(** The fill of a neighbourhood rewrites rows [0 .. k - 1] of [sub_cloudy],
    [k] being the number of pixels of the cloud, and no other row, wherever
    the cloud lies in the neighbourhood. *)
Lemma fill_sub_rows (bands : nat) (num_class min_pixel DN_min DN_max code : Z)
    (w : window) (m : list Z) (sub_clear sub_cloudy out : mat num) (j : nat) :
  fill_sub bands num_class min_pixel DN_min DN_max code w m sub_clear sub_cloudy
    = Some out ->
  length (sub_cloud_vec_i code m) <= j ->
  nth j out [] = nth j sub_cloudy [].
Proof.
  unfold fill_sub. generalize (length (sub_cloud_vec_i code m)). intros n.
  generalize sub_cloudy at 1 as s0. intros s0.
  assert (G : forall (n a : nat) (s : mat num),
             fold_left (fill_step bands num_class min_pixel DN_min DN_max code w m
                          sub_clear s0) (seq a n) (Some s) = Some out ->
             a + n <= j -> nth j out [] = nth j s []).
  { clear n. induction n as [|n IH]; intros a s; simpl.
    - intros H _. injection H as <-. reflexivity.
    - destruct (fill_pixel _ _ _ _ _ _ _ _ _ _ a) as [r|].
      + intros H Hj. rewrite (IH _ _ H) by lia. apply nth_set_row_other. lia.
      + rewrite fill_steps_failed. discriminate. }
  intros H Hj. apply (G n 0 sub_cloudy H). lia.
Qed.

(** With at most one similar pixel the new row is the row the search was
    given plus [mean_diff]; the blend runs from two similar pixels on. *)
Lemma predict_fallback (bands : nat) (DN_min DN_max : Z) (r2 : num)
    (target mean_diff : row num) (found : nat * similar num) :
  fst found <= 1 ->
  predict bands DN_min DN_max r2 target mean_diff found = row_add target mean_diff.
Proof.
  intros H. unfold predict, fallback.
  destruct (1 <? fst found) eqn:E; [apply Nat.ltb_lt in E; lia | reflexivity].
Qed.

Lemma predict_blend (bands : nat) (DN_min DN_max : Z) (r2 : num)
    (target mean_diff : row num) (found : nat * similar num) :
  1 < fst found ->
  predict bands DN_min DN_max r2 target mean_diff found
  = blend bands DN_min DN_max r2 target (snd found).
Proof.
  intros H. unfold predict. apply Nat.ltb_lt in H. rewrite H. reflexivity.
Qed.

End PixelFacts.

(* ================================================================== *)
(** ** Further properties of the routine *)

(** *** The cloud codes (lines 42-44) *)


Lemma insert_unique_In (x y : Z) (l : list Z) :
  In x (insert_unique y l) <-> x = y \/ In x l.
Proof.
  split; [apply In_insert_unique|].
  induction l as [|z t IH]; simpl.
  - intros [H|[]]; auto.
  - destruct (y <? z)%Z eqn:E1; [simpl; intros [H|[H|H]]; auto|].
    destruct (y =? z)%Z eqn:E2.
    + apply Z.eqb_eq in E2. subst z. simpl. intros [H|[H|H]]; auto.
    + simpl. intros [H|[H|H]]; auto.
Qed.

**Assigned task**
Could you copy each line above word for word?

**Solution to this problem**
(** The fill of a neighbourhood rewrites rows [0 .. k - 1] of [sub_cloudy],
    [k] being the number of pixels of the cloud, and no other row, wherever
    the cloud lies in the neighbourhood. *)
Lemma fill_sub_rows (bands : nat) (num_class min_pixel DN_min DN_max code : Z)
    (w : window) (m : list Z) (sub_clear sub_cloudy out : mat num) (j : nat) :
  fill_sub bands num_class min_pixel DN_min DN_max code w m sub_clear sub_cloudy
    = Some out ->
  length (sub_cloud_vec_i code m) <= j ->
  nth j out [] = nth j sub_cloudy [].
Proof.
  unfold fill_sub. generalize (length (sub_cloud_vec_i code m)). intros n.
  generalize sub_cloudy at 1 as s0. intros s0.
  assert (G : forall (n a : nat) (s : mat num),
             fold_left (fill_step bands num_class min_pixel DN_min DN_max code w m
                          sub_clear s0) (seq a n) (Some s) = Some out ->
             a + n <= j -> nth j out [] = nth j s []).
  { clear n. induction n as [|n IH]; intros a s; simpl.
    - intros H _. injection H as <-. reflexivity.
    - destruct (fill_pixel _ _ _ _ _ _ _ _ _ _ a) as [r|].
      + intros H Hj. rewrite (IH _ _ H) by lia. apply nth_set_row_other. lia.
      + rewrite fill_steps_failed. discriminate. }
  intros H Hj. apply (G n 0 sub_cloudy H). lia.
Qed.

(** With at most one similar pixel the new row is the row the search was
    given plus [mean_diff]; the blend runs from two similar pixels on. *)
Lemma predict_fallback (bands : nat) (DN_min DN_max : Z) (r2 : num)
    (target mean_diff : row num) (found : nat * similar num) :
  fst found <= 1 ->
  predict bands DN_min DN_max r2 target mean_diff found = row_add target mean_diff.
Proof.
  intros H. unfold predict, fallback.
  destruct (1 <? fst found) eqn:E; [apply Nat.ltb_lt in E; lia | reflexivity].
Qed.

Lemma predict_blend (bands : nat) (DN_min DN_max : Z) (r2 : num)
    (target mean_diff : row num) (found : nat * similar num) :
  1 < fst found ->
  predict bands DN_min DN_max r2 target mean_diff found
  = blend bands DN_min DN_max r2 target (snd found).
Proof.
  intros H. unfold predict. apply Nat.ltb_lt in H. rewrite H. reflexivity.
Qed.

End PixelFacts.

(* ================================================================== *)
(** ** Further properties of the routine *)

(** *** The cloud codes (lines 42-44) *)


Lemma insert_unique_In (x y : Z) (l : list Z) :
  In x (insert_unique y l) <-> x = y \/ In x l.
Proof.
  split; [apply In_insert_unique|].
  induction l as [|z t IH]; simpl.
  - intros [H|[]]; auto.
  - destruct (y <? z)%Z eqn:E1; [simpl; intros [H|[H|H]]; auto|].
    destruct (y =? z)%Z eqn:E2.
    + apply Z.eqb_eq in E2. subst z. simpl. intros [H|[H|H]]; auto.
    + simpl. intros [H|[H|H]]; auto.
Qed.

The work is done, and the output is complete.